Princeton Review 2017 book coverPrinceton Review’s annual college survey results are in, including the “Best College Radio Station” list, which year after year I critique, since the survey does not ask about the quality of a campus radio station. Based on online student surveys, the “Best College Radio Station” list is actually a list of schools that survey respondents said had “popular” radio stations. Specific radio stations are not named by Princeton Review or by students and as we’ve seen in years past, schools with multiple radio stations are often more likely to be perceived as having “popular” radio stations.

For the 2017 edition, 143,000 students from 381 schools were surveyed during the past three school years. Over the years, the “Best College Radio Station” list has been based on slightly different survey questions and the 2017 list is derived from responses to two different questions related to radio station popularity. According to Princeton Review Publicist Amy Briskin, “For the latest version of the Best College Radio Station ranking we used a combination of data – including two years of data where we asked schools to rate the popularity of their college radio station…And more recently in 2015-16 we allowed students to rank in order of popularity… [various] categories [of activities]… (including radio).”

The question for the first two years worth of data asked students to respond to the statement: “The college radio station is popular” by answering Strongly Agree, Agree, Neither Agree or Disagree, Disagree or Strongly Disagree. The third year of data (from 2015-2016) asked survey takers to rank the popularity of intercollegiate sports, intramural sports, fraternities/sororities, college theater, the college newspaper and the college radio station. According to Briskin, “Based on these combined responses we were able to come up with our Best College Radio Station.”

If you take the Princeton Review survey today, you’ll see that the current college radio question is now an optional survey question that asks respondents: “Which of the following are most popular at your school? (Please rank the top 5 with 1 being most popular).” The choices are Intercollegiate sports, Fraternities/Sororities, College Newspaper, Intramural Sports, College Theater, College Radio Station and Other. Following that question, there is a question that asks, “How would you rate each of the following at your school?” The options include theater productions and campus newspaper and respondents are asked to rate them on a 5 point scale, choosing poor, fair, average, good or excellent for each.
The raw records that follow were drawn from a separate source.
Lemma auto_ok input reasoning t1 t2 t3 x :
  let decision := engineEvaluate (or_Guardrails o) (guardrailInput input reasoning) in
  ad_Action decision = ApprovalAuto ->
  orchestrated_ok (mkOrchestratorResult input reasoning (buildRiskSignal input reasoning t1) (buildRemediationPlan input reasoning t2)
    (setActionPhase (decidedAction (buildAgentAction input reasoning decision t3) decision) PhaseSucceeded (xr_Summary x)) decision (Some x)
    ((((audit ++ ["ingestion completed"]) ++ ["reasoning completed"]) ++ ["guardrail decision: " +:+ approvalWord (ad_Action decision)])
       ++ ["execution completed"])).
Proof.
  intros decision E. unfold decidedAction. rewrite E.
  split; cbn [op_Approval op_Ingestion op_Reasoning op_AgentAction op_Execution op_RiskSignal op_RemediationPlan op_AuditEntries];
    rewrite ?E; try done.
  - eexists. split; [done|]. cbn. unfold approvalTime. by rewrite E.
  - unfold audit_of. rewrite E. by rewrite <- !app_assoc.
Qed.

#[local] Notation logs_ok := (all_justified execution_justified).

Lemma decide_ok input reasoning log l :
  logs_ok log -> logged (ingestionRun req) (Some (Ok input)) l ->
  logged (engineAnalyze (or_Base o) (or_Provider o) input) (Some (Some (inl reasoning))) (omap model_event log) ->
  wp log_env logs_ok (decideAndExecute o ((audit ++ ["ingestion completed"]) ++ ["reasoning completed"]) input reasoning) log
    (fun r _ => answer_ok r).
Proof.
  intros Hl Hi Ha. unfold decideAndExecute. apply wp_event; [done|done|]. intros t1 Hl1. apply wp_event; [done|done|].
  intros t2 Hl2. apply wp_event; [done|done|]. intros t3 Hl3.
  set (decision := engineEvaluate (or_Guardrails o) (guardrailInput input reasoning)).
  case_bool_decide as E; cbn [negb]; [|apply wp_ret; [done|]; by apply not_auto_ok].
  apply wp_bind. eapply wp_mono; [|apply (wp_translate_log _ (@OExecutor) _ _ []); [done|]].
  - intros [x [e|]] log' Hl' _; apply wp_ret; [done|done|done|]. by apply auto_ok.
  - intros events X op x _. exists l, input, reasoning. split_and!; [done| |done].
    rewrite !omap_app. cbn. rewrite !app_nil_r. replace (omap model_event (map _ events)) with (@nil (event provider_op)); [by rewrite app_nil_r|].
    induction events as [|[Y op' y] events IH]; [done|]. by cbn.
Qed.

(** In every run of the orchestrator, one that a crash cuts off included, nothing is executed
    unless the guardrails approved what the engine had answered in that run about the ingested
    signals; and a result says so: the decision is the guardrails' about what it shows, the
    action is approved, executed and succeeded exactly when that is automatic, otherwise it
    waits or is rejected, all objects have one target, and the audit has every step. *)
Theorem orchestrator_executes_approved answer log :
  logged (orchestratorRun o audit req) answer log ->
  logs_ok log /\
  match answer with
  | Some (_, Some (inl result)) => orchestrated_ok result
  | _ => True
  end.
Proof.
  intros Hrun. apply (wp_exec log_env logs_ok _ _ (fun r _ => match r.2 with Some (inl result) => orchestrated_ok result | _ => True end))
    in Hrun as [Hl Hq].
  { split; [done|]. destruct answer as [[audit' answer]|]; [|done]. apply (Hq _ eq_refl). }
  unfold orchestratorRun. apply wp_bind. unfold ingestionRun at 1.
  destruct (pr_Signals req) as [|first rest] eqn:E; [by apply wp_ret; [apply all_justified_nil|apply wp_ret; [apply all_justified_nil|]]|].
  apply wp_event; [apply all_justified_nil|done|]. intros now Hl. apply wp_ret; [done|].
  set (input := ingestionOutput _ _ _ _).
  assert (Hi : logged (ingestionRun req) (Some (Ok input)) [Ev OIngestionNow now]).
  { unfold ingestionRun, logged. rewrite E. right. exists now, [Ev OIngestionNow now]. split; [done|]. by right. }
  apply wp_bind. eapply wp_mono; [|apply (wp_translate_log _ (@OModel) _ _ []); [done|by intros]].
  intros reasoned log' Hl' (l & -> & Ha). destruct reasoned as [[reasoning|e]|]; [|by apply wp_ret..].
  apply wp_bind. eapply wp_mono; [|eapply decide_ok; [done|exact Hi|]].
  - intros [audit' r] log'' Hl'' Hr. apply wp_ret; [done|]. exact Hr.
  - rewrite omap_app. cbn. replace (omap model_event (map _ l)) with l; [exact Ha|].
    clear. induction l as [|[Y op y] l IH]; [done|]. cbn. by f_equal.
Qed.
End Approved.

(** ** The demo (internal/cli/demo.go)

    The time of the demo, [demoNow], is fixed; the result is printed as JSON. *)

Section Demo.
Context {U : UnicodeTables} {D : DigestPrims}.

Definition sampleResource : ResourceRef :=
  mkResourceRef "prod-cluster-apne1" "payments" "Deployment" "payments-api" "apps/v1" "payments-api".
Definition demoOrchestrator : Orchestrator :=
  mkOrchestrator NewBase HeuristicProvider
    (mkPolicy
       ["kubernetes.scaleDeployment"; "kubernetes.rolloutPause"; "kubernetes.rolloutRestart"; "gitops.createPullRequest";
        "runbook.triggerWorkflow"; "notification.sendSlack"]
       ["prod"] SeverityLow SeverityMedium)
    (mkRouter (KubernetesExecutor false) GitOpsExecutor RunbookExecutor (NotificationExecutor "")).
Definition demoSignal (id kind source severity message : string) (attributes : gmap string string) (at_time : time) : PipelineSignal :=
  mkPipelineSignal (mkSignal id kind source severity message sampleResource at_time) attributes.
Definition demoRequest (now : time) : PipelineRequest :=
  mkPipelineRequest "incident-prod-payments-api-001"
    [demoSignal "evt-1" "event" "kubernetes-events" SeverityHigh "Pod entered OOMKilled after deployment rollout" ∅ (now - 5 * minute);
     demoSignal "evt-2" "event" "kubernetes-events" SeverityHigh "BackOff restarting failed container" ∅ (now - 4 * minute);
     demoSignal "met-1" "metric" "prometheus" SeverityMedium "memory usage exceeded threshold"
       (<["metric" := "container_memory_working_set_bytes"]> {["value" := "983.2"]}) (now - 3 * minute);
     demoSignal "log-1" "log" "loki" SeverityMedium "application terminated with fatal out of memory error" ∅ (now - 2 * minute)]
    (<["environment" := "production"]> {["source" := "demo"]}).
End Demo.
It’s still curious to me that there isn’t a rating question for college radio, particularly since the results continue to be labeled “Best College Radio Station.” Since students are actually asked about the popularity of college radio on their campuses, all we really know is that there is some perception that the top 20 radio stations are popular, either with participants or with listeners. It stands to reason, as I’ve said previously, if one’s school has high profile stations, professionally-run stations or multiple radio stations, it’s more likely to show up in the Princeton Review list as a school with a “popular” station, simply because chances are that there will be more awareness of these stations on campus. Additionally, now that there is also a ranking question that compares college radio to other activities like sports and the Greek system; popularity results will vary tremendously based on the types of activities offered at one’s school. For example, I went to a college that did not have fraternities or sororities, so college radio by default would be more popular.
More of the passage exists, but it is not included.